На первом же ужине у нашего друга художника Миши Шемякина, тоже большого любителя выпить, разговор крутится вокруг гуру и других персонажей, которые обладают способностью помогать несчастным бороться против зеленого змия. Шемякин, очень склонный к мистике, обязательно хочет как можно быстрее попасть к мудрецу. Мне удается добиться приема. И вот мы уже в небольшом павильоне, украшенном изображениями святых. На небольшом возвышении сидит древний старик. Его морщинистое и доброжелательное лицо обращено к нам. Как нас научили мои друзья, мы входим, кланяясь. Я просто наклоняю голову, а Шемякин бросается на колени и почти ползком приближается к старцу. Ты смотришь на меня и, не особенно понимая, что делать, неловко согнувшись пополам и опираясь одной рукой в пол, ковыляешь к учителю. Я с трудом сдерживаюсь от смеха. Мне кажется неуместным засмеяться в присутствии такой важной персоны — и напрасно, потому что сам он не скрывает улыбки и делает нам знак садиться перед ним. У его ног сидит молодая француженка, завернутая в красивую оранжевую ткань, которую носят буддистские монахини. Тихим, но твердым голосом человечек произносит приветствие. Девушка переводит и спрашивает, чего хотят иностранцы. Я беру слово, потому что вы с Шемякиным не говорите по-французски.

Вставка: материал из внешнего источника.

Lemma hasBlock_puts_then_notifies_witness :
  (failed_attempts 2 Sample.block1 (collaborators Faulty.node_with_two_failing_puts) =
   Some ([mkError "1"; mkError "2"], MemStore.empty) ∧
   blockstore_putStream Sample.block1 MemStore.empty =
   (None, MemStore.mk [Sample.block1] [] [] [] []) ∧
   ∃ st',
     hasBlock Base58.encode Sample.block1 (Some (reporter "cb"))
       Faulty.node_with_two_failing_puts =
     Returned (record (EvCallback "cb" None) st') ∧
     collaborators st' = MemStore.mk [Sample.block1] [] [] [] [] ∧
     ∃ logs,
       Forall is_log logs ∧
       trace st' =
       [EvLog DebugLog "trying to put block %s" [ArgBuffer (data Sample.block1)];
        EvBlockstorePut Sample.block1 (Some (mkError "1")); EvTimeout 400;
        EvBlockstorePut Sample.block1 (Some (mkError "2")); EvTimeout 400;
        EvBlockstorePut Sample.block1 None;
        EvLog DebugLog "put block: %s"
          [ArgString (Base58.encode (key Sample.block1))];
        EvEmit (blockEvent (Base58.encode (key Sample.block1))) (Some Sample.block1)] ++
       logs ++ [EvEngineReceivedBlock Sample.block1]) ∧
  (failed_attempts 3 Sample.block1 (collaborators Faulty.node_with_failing_put) =
   Some ([mkError "1"; mkError "2"; mkError "3"],
         MemStore.mk [] [] [] [Some (mkError "4")] []) ∧
   blockstore_putStream Sample.block1 (MemStore.mk [] [] [] [Some (mkError "4")] []) =
   (Some (mkError "4"), MemStore.empty) ∧
   ∃ st',
     hasBlock Base58.encode Sample.block1 (Some (reporter "cb"))
       Faulty.node_with_failing_put =
     Returned (record (EvCallback "cb" (Some (mkError "4"))) st') ∧
     collaborators st' = MemStore.empty ∧
     inside st' = inside Faulty.node_with_failing_put ∧
     trace st' =
     [EvLog DebugLog "trying to put block %s" [ArgBuffer (data Sample.block1)];
      EvBlockstorePut Sample.block1 (Some (mkError "1")); EvTimeout 400;
      EvBlockstorePut Sample.block1 (Some (mkError "2")); EvTimeout 400;
      EvBlockstorePut Sample.block1 (Some (mkError "3")); EvTimeout 400;
      EvBlockstorePut Sample.block1 (Some (mkError "4"));
      EvLog ErrorLog "Error writing block to blockstore: %s" [ArgString "4"]]).
Proof.
  assert (failed_attempts 2 Sample.block1
            (collaborators Faulty.node_with_two_failing_puts) =
          Some ([mkError "1"; mkError "2"], MemStore.empty)) as Hfail2
    by (vm_compute; reflexivity).
  assert (blockstore_putStream Sample.block1 MemStore.empty =
          (None, MemStore.mk [Sample.block1] [] [] [] [])) as Hput2
    by (vm_compute; reflexivity).
  assert (failed_attempts 3 Sample.block1 (collaborators Faulty.node_with_failing_put) =
          Some ([mkError "1"; mkError "2"; mkError "3"],
                MemStore.mk [] [] [] [Some (mkError "4")] [])) as Hfail3
    by (vm_compute; reflexivity).
  assert (blockstore_putStream Sample.block1
            (MemStore.mk [] [] [] [Some (mkError "4")] []) =
          (Some (mkError "4"), MemStore.empty)) as Hput3
    by (vm_compute; reflexivity).
  split.
  - split; [exact Hfail2|]. split; [exact Hput2|].
    destruct (hasBlock_puts_then_notifies Base58.encode Sample.block1
                (Some (reporter "cb")) Faulty.node_with_two_failing_puts
                2 _ _ None _ Hfail2 Hput2 ltac:(lia) (or_introl eq_refl))
      as (logs & st' & Hrun & Hc & Hlogs & Ht).
    exists st'. split; [exact Hrun|]. split; [exact Hc|].
    exists logs. split; [exact Hlogs|exact Ht].
  - split; [exact Hfail3|]. split; [exact Hput3|].
    destruct (hasBlock_puts_then_notifies Base58.encode Sample.block1
                (Some (reporter "cb")) Faulty.node_with_failing_put
                3 _ _ (Some (mkError "4")) _ Hfail3 Hput3 ltac:(lia)
                (or_intror eq_refl))
      as (st' & Hrun & Hc & Hi & Ht).
    exists st'. split; [exact Hrun|]. split; [exact Hc|]. split; [exact Hi|exact Ht].
Defined.

Lemma cancels_before_blocks_are_stored_witness :
  msg_blocks Sample.message12 ≠ [] ∧
  wanted Base58.encode (wl (wm Connected.node_wanting_block1)) Sample.block1 = true ∧
  wanted Base58.encode (wl (wm Connected.node_wanting_block1)) Sample.block2 = false ∧
  (∃ st' err enq post,
     _receiveMessage Base58.encode Sample.peer Sample.message12
       (Some (reporter "cb")) Connected.node_wanting_block1 =
     Returned (record (EvCallback "cb" None) st') ∧
     trace st' =
     trace Connected.node_wanting_block1 ++
     (EvLog DebugLog "receiving message from %s" [ArgString "QmPeer"] ::
      EvEngineMessageReceived Sample.peer Sample.message12 err ::
      match err with
      | Some _ =>
          [EvLog DebugLog "failed to receive message" [ArgMessage Sample.message12]]
      | None => []
      end) ++
     [unasked_log Base58.encode Sample.peer Sample.block2;
      EvWmCancelWants [key Sample.block1]] ++ enq ++ post ∧
     Forall is_cancel_delta enq ∧
     (∃ p, EvBlockstorePut Sample.block1 p ∈ post) ∧
     (∃ p, EvBlockstorePut Sample.block2 p ∈ post)) ∧
  trace (receiveMessage_result Base58.encode Sample.peer Sample.message12
           Connected.node_wanting_block1) =
  trace Connected.node_wanting_block1 ++
  [EvLog DebugLog "receiving message from %s" [ArgString "QmPeer"];
   EvEngineMessageReceived Sample.peer Sample.message12 None;
   unasked_log Base58.encode Sample.peer Sample.block2;
   EvWmCancelWants [key Sample.block1];
   EvWmEnqueue Sample.peer [mkWantEntry (key Sample.block1) 1 true 1];
   EvBlockstoreHas (key Sample.block1) (inr false);
   EvLog DebugLog "got block from %s"
     [ArgString "QmPeer"; ArgBuffer (data Sample.block1)];
   EvLog DebugLog "trying to put block %s" [ArgBuffer (data Sample.block1)];
   EvBlockstorePut Sample.block1 None;
   EvLog DebugLog "put block: %s" [ArgString (Base58.encode (key Sample.block1))];
   EvEmit (blockEvent (Base58.encode (key Sample.block1))) (Some Sample.block1);
   EvEngineReceivedBlock Sample.block1;
   EvBlockstoreHas (key Sample.block2) (inr false);
   EvLog DebugLog "got block from %s"
     [ArgString "QmPeer"; ArgBuffer (data Sample.block2)];
   EvLog DebugLog "trying to put block %s" [ArgBuffer (data Sample.block2)];
   EvBlockstorePut Sample.block2 None;
   EvLog DebugLog "put block: %s" [ArgString (Base58.encode (key Sample.block2))];
   EvEmit (blockEvent (Base58.encode (key Sample.block2))) (Some Sample.block2);
   EvEngineReceivedBlock Sample.block2].
Proof.
  assert (msg_blocks Sample.message12 ≠ []) as Hne by discriminate.
  assert (filter (λ b, wanted Base58.encode (wl (wm Connected.node_wanting_block1)) b =
                       false) (msg_blocks Sample.message12) = [Sample.block2]) as Hunasked
    by (vm_compute; reflexivity).
  assert (filter (λ b, wanted Base58.encode (wl (wm Connected.node_wanting_block1)) b =
                       true) (msg_blocks Sample.message12) = [Sample.block1]) as Hwanted
    by (vm_compute; reflexivity).
  split; [exact Hne|].
  split; [vm_compute; reflexivity|]. split; [vm_compute; reflexivity|].
  split; [|vm_compute; reflexivity].
  destruct (cancels_before_blocks_are_stored Base58.encode Sample.peer
              Sample.message12 (Some (reporter "cb")) Connected.node_wanting_block1 Hne)
    as (st' & err & enq & post & Hrun & Ht & Henq & Hputs).
  rewrite Hunasked, Hwanted in Ht.
  exists st', err, enq, post. split; [exact Hrun|]. split; [exact Ht|].
  split; [exact Henq|].
  split; apply Hputs; [by left|right; by left].
Defined.

Lemma local_hit_is_emitted_without_want_witness :
  (1 < length (streams (getStream Connected.node_served_block1).2))%nat ∧
  pusher_ended (the_stream 1 (getStream Connected.node_served_block1).2) = None ∧
  blockstore_has (key Sample.block1)
    (collaborators (getStream Connected.node_served_block1).2) =
  (inr true, MemStore.mk [Sample.block1] [] [] [] []) ∧
  blockstore_getStream (key Sample.block1) (MemStore.mk [Sample.block1] [] [] [] []) =
  (inr Sample.block1, MemStore.mk [Sample.block1] [] [] [] []) ∧
  WantList.refcount (Base58.encode (key Sample.block1))
    (wl (wm Connected.node_served_block1)) = 1 ∧
  ∃ st',
    sink_key Base58.encode 1 (key Sample.block1)
      (getStream Connected.node_served_block1).2 = (None, st') ∧
    emitted (the_stream 1 st') = [Sample.block1] ∧
    trace st' =
    trace Connected.node_served_block1 ++
    [EvBlockstoreHas (key Sample.block1) (inr true);
     EvBlockstoreGet (key Sample.block1) (inr Sample.block1);
     EvWmCancelWants [key Sample.block1];
     EvWmEnqueue Sample.peer [mkWantEntry (key Sample.block1) 1 true 1]] ∧
    next_listener st' = next_listener Connected.node_served_block1 ∧
    ∀ event, listeners_of event st' ⊆ listeners_of event Connected.node_served_block1.
Proof.
  assert (1 < length (streams (getStream Connected.node_served_block1).2))%nat as Hlt
    by (vm_compute; lia).
  assert (pusher_ended (the_stream 1 (getStream Connected.node_served_block1).2) = None)
    as Hopen by (vm_compute; reflexivity).
  assert (blockstore_has (key Sample.block1)
            (collaborators (getStream Connected.node_served_block1).2) =
          (inr true, MemStore.mk [Sample.block1] [] [] [] [])) as Hhas
    by (vm_compute; reflexivity).
  assert (blockstore_getStream (key Sample.block1)
            (MemStore.mk [Sample.block1] [] [] [] []) =
          (inr Sample.block1, MemStore.mk [Sample.block1] [] [] [] [])) as Hget
    by (vm_compute; reflexivity).
  assert (cancel_deltas Base58.encode (key Sample.block1)
            (wm (getStream Connected.node_served_block1).2) =
          [EvWmEnqueue Sample.peer [mkWantEntry (key Sample.block1) 1 true 1]])
    as Hdeltas by (vm_compute; reflexivity).
  assert (emitted (the_stream 1 (getStream Connected.node_served_block1).2) = [])
    as Hnone by (vm_compute; reflexivity).
  split; [exact Hlt|]. split; [exact Hopen|]. split; [exact Hhas|].
  split; [exact Hget|]. split; [vm_compute; reflexivity|].
  destruct (local_hit_is_emitted_without_want Base58.encode 1 (key Sample.block1)
              Sample.block1 (getStream Connected.node_served_block1).2 _ _
              Hlt Hopen Hhas Hget)
    as (st' & Hrun & Hem & _ & Ht & _ & _ & Hnl & Hls).
  rewrite Hdeltas in Ht. rewrite Hnone in Hem.
  exists st'. split; [exact Hrun|]. split; [exact Hem|]. split; [exact Ht|].
  split; [exact Hnl|exact Hls].
Defined.

Lemma two_gets_share_one_delivery_witness :
  listeners_known (blockEvent (Base58.encode (key Sample.block1)))
    (get_one Base58.encode (key Sample.block1) Sample.fresh_node).2 ∧
  ∃ st2 st3,
    get_one Base58.encode (key Sample.block1)
      (get_one Base58.encode (key Sample.block1)
         (get_one Base58.encode (key Sample.block1) Sample.fresh_node).2).2 =
    (2%nat, st2) ∧
    hasBlock Base58.encode Sample.block1 None st2 = Returned st3 ∧
    WantList.refcount (Base58.encode (key Sample.block1)) (wl (wm st2)) = 3 ∧
    emitted (the_stream 1 st3) = [Sample.block1] ∧
    emitted (the_stream 2 st3) = [Sample.block1].
Proof.
  assert (listeners_known (blockEvent (Base58.encode (key Sample.block1)))
            (get_one Base58.encode (key Sample.block1) Sample.fresh_node).2)
    as Hknown by (unfold listeners_known; vm_compute; repeat constructor).
  assert (blockstore_has (key Sample.block1)
            (collaborators
               (get_one Base58.encode (key Sample.block1) Sample.fresh_node).2) =
          (inr false, MemStore.empty)) as Hhas1 by (vm_compute; reflexivity).
  assert (blockstore_has (key Sample.block1) MemStore.empty =
          (inr false, MemStore.empty)) as Hhas2 by (vm_compute; reflexivity).
  assert ((hasBlock_result Base58.encode Sample.block1
             (get_one Base58.encode (key Sample.block1)
                (get_one Base58.encode (key Sample.block1)
                   (get_one Base58.encode (key Sample.block1)
                      Sample.fresh_node).2).2).2).1 =
          None) as Hput by (vm_compute; reflexivity).
  split; [exact Hknown|].
  destruct (two_gets_share_one_delivery Base58.encode Sample.block1
              (get_one Base58.encode (key Sample.block1) Sample.fresh_node).2
              _ _ Hknown Hhas1 Hhas2 Hput)
    as (st2 & st3 & pre & post & _ & Hget & Hcb & Href & _ & _ & _ & _ & _ &
        Hd1 & _ & Hd2 & _).
  exists st2, st3. split; [exact Hget|]. split; [exact (Hcb None)|].
  split; [|split; [exact Hd1|exact Hd2]].
  rewrite Href. vm_compute. reflexivity.
Defined.

Lemma unwant_ends_the_get_without_error_witness :
  listeners_known (unwantEvent (Base58.encode (key Sample.block1))) Sample.fresh_node ∧
  ∃ st1,
    get_one Base58.encode (key Sample.block1) Sample.fresh_node = (0%nat, st1) ∧
    pusher_ended (the_stream 0 st1) = None ∧
    emitted (the_stream 0 (unwantBlocks Base58.encode [key Sample.block1] st1)) = [] ∧
    pusher_ended (the_stream 0 (unwantBlocks Base58.encode [key Sample.block1] st1)) =
    Some None.
Proof.
  assert (listeners_known (unwantEvent (Base58.encode (key Sample.block1)))
            Sample.fresh_node) as Hknown
    by (unfold listeners_known; vm_compute; constructor).
  assert (blockstore_has (key Sample.block1) (collaborators Sample.fresh_node) =
          (inr false, MemStore.empty)) as Hhas by (vm_compute; reflexivity).
  split; [exact Hknown|].
  destruct (unwant_ends_the_get_without_error Base58.encode (key Sample.block1)
              Sample.fresh_node _ Hknown Hhas)
    as (st1 & enq & logs & Hget & Hopen & Hem & Hend & _).
  exists st1. split; [exact Hget|]. split; [exact Hopen|].
  split; [exact Hem|exact Hend].
Defined.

Я объясняю, что вы не можете справиться с наклонностью к выпивке и надеетесь на помощь мудреца. Девушка переводит. После некоторого размышления Калу Римпоче рассказывает притчу. Вот этот рассказ, переведенный с тибетского на французский, а потом на русский:

«Однажды молодой монах проходил перед домом вдовы. Она поймала его, заперла и сказала: «Я не выпущу тебя, пока ты не проведешь со мной ночь, или не выпьешь вина, или не убьешь мою козочку». Молодой монах не знает, что отвечать: дав обет безбрачия, он не может провести с ней ночь.

Дав обет трезвости, он не может пить, и уж тем более он не может покуситься на чью бы то ни было жизнь. Но он должен выбрать. И после долгих раздумий он решает, что выпить вина — наименьшим из этих грехов». В этот момент Калу Римпоче разражается лукавым смехом, смотрит нам прямо в глаза и заключает: «Он выпил вина, потом провел ночь с женщиной и убил козу».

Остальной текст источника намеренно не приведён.